Task directions: Go through the data below and return each line where the string "constants" appears.

Collected data:
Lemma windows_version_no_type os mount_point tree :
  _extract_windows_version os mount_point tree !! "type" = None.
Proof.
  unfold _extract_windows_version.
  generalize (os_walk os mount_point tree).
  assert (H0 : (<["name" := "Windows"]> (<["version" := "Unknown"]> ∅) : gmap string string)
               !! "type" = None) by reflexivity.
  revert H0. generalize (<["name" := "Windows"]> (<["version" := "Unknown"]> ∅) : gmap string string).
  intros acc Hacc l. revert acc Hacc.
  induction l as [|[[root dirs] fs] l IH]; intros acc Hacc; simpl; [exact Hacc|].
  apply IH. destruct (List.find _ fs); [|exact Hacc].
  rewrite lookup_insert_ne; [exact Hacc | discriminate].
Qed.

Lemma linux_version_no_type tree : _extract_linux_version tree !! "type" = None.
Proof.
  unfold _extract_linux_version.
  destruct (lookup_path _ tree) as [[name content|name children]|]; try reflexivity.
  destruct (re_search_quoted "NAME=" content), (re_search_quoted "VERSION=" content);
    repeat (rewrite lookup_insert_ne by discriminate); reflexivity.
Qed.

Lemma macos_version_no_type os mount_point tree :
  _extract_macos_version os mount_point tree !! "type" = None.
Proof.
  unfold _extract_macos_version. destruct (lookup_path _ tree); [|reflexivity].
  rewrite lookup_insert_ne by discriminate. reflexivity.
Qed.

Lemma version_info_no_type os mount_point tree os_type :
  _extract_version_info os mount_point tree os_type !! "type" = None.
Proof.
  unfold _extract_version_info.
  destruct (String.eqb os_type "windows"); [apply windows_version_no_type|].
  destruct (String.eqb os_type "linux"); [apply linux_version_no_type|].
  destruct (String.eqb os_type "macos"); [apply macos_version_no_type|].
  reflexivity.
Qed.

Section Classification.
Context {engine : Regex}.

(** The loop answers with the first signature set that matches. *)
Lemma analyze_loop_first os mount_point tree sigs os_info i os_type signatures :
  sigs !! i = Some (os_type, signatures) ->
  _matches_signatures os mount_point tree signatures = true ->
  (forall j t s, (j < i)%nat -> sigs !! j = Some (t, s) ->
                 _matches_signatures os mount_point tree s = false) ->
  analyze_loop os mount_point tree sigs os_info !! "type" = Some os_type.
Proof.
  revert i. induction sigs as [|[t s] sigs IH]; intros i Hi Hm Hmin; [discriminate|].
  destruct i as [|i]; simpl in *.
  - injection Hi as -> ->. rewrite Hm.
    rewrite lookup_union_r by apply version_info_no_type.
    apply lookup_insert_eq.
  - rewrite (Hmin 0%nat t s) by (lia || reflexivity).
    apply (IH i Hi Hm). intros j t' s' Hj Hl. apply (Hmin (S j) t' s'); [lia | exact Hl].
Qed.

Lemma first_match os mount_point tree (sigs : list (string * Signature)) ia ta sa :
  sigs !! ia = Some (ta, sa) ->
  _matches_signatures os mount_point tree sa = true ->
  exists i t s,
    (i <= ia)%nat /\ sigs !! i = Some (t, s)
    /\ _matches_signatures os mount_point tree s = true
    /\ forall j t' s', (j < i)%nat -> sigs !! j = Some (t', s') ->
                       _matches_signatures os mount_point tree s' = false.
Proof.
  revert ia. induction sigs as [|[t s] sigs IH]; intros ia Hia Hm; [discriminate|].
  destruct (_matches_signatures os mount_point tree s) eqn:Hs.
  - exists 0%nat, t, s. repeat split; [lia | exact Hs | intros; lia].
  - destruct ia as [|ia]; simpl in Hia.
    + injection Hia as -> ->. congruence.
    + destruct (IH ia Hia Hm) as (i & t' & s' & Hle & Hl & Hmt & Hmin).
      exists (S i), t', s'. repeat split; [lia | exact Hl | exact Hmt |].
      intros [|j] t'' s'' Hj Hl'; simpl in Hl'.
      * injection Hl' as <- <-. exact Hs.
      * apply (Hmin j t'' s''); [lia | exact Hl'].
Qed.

==

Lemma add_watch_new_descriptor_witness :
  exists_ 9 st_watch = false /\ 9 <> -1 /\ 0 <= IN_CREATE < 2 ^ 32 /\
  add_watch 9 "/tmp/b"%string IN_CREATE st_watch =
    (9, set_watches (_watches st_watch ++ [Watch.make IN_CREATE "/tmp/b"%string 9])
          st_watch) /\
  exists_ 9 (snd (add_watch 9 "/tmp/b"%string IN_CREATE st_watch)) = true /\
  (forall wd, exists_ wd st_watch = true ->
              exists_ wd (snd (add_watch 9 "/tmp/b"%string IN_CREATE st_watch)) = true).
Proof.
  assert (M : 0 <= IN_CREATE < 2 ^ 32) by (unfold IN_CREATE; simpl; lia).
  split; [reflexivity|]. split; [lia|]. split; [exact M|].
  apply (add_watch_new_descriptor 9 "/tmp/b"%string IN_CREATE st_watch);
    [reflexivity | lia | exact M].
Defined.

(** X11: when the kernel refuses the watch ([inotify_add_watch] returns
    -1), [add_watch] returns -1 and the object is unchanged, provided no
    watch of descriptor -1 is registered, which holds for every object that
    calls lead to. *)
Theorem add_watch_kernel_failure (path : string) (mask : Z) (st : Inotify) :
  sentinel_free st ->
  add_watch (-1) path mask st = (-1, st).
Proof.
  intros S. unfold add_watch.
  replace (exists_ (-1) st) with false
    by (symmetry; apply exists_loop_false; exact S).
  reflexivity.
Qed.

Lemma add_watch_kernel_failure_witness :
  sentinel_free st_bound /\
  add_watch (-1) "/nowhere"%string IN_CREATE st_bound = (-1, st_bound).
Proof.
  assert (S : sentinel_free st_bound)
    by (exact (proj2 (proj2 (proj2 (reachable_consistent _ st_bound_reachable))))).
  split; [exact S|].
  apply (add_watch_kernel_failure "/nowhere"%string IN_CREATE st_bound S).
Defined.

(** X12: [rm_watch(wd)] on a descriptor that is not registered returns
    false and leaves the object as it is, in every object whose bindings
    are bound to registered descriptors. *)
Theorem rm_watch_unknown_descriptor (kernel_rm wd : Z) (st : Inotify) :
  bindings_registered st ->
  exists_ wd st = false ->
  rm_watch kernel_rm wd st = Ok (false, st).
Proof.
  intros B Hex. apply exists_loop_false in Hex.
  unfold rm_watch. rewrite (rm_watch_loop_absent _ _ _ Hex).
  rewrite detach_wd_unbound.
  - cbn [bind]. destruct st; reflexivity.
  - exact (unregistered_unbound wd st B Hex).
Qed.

* * *

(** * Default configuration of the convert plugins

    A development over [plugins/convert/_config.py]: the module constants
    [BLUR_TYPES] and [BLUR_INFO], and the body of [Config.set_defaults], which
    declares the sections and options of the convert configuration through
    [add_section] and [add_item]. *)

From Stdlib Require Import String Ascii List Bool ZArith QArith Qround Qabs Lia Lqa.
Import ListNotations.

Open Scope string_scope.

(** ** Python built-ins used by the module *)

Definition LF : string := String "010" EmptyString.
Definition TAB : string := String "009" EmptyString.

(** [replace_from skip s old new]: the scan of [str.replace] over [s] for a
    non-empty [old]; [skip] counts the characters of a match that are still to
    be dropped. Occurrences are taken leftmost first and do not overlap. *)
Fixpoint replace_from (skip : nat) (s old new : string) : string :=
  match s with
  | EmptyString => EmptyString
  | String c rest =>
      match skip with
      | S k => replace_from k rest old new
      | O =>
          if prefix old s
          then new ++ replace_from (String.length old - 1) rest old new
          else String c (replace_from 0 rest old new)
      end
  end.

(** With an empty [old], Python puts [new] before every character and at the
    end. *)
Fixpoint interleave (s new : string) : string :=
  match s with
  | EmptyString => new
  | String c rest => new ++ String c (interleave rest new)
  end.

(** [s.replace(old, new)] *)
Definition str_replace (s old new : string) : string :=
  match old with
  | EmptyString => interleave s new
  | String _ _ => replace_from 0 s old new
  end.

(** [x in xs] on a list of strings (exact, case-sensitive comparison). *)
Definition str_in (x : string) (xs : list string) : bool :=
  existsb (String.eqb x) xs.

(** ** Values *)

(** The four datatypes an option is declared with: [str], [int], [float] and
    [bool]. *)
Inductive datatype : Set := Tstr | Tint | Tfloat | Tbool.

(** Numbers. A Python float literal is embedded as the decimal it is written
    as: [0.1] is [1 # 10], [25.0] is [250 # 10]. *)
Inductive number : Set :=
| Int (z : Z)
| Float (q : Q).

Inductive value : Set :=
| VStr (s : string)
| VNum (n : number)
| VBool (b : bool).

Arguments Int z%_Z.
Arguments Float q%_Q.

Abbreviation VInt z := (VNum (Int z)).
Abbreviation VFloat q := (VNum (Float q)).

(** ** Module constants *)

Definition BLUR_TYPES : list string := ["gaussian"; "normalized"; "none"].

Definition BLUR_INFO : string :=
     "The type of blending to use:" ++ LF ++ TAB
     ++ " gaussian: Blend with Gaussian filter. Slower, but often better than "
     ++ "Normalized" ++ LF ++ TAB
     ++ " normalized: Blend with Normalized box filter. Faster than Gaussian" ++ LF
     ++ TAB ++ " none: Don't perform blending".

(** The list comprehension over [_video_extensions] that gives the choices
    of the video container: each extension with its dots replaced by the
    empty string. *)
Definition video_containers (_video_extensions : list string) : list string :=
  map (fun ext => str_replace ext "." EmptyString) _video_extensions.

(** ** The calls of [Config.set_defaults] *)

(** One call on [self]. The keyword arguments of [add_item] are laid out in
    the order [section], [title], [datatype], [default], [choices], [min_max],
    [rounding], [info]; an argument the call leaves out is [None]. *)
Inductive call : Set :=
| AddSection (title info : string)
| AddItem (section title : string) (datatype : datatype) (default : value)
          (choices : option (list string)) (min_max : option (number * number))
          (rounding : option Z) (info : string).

Finished task:
    A development over [plugins/convert/_config.py]: the module constants
(** ** Module constants *)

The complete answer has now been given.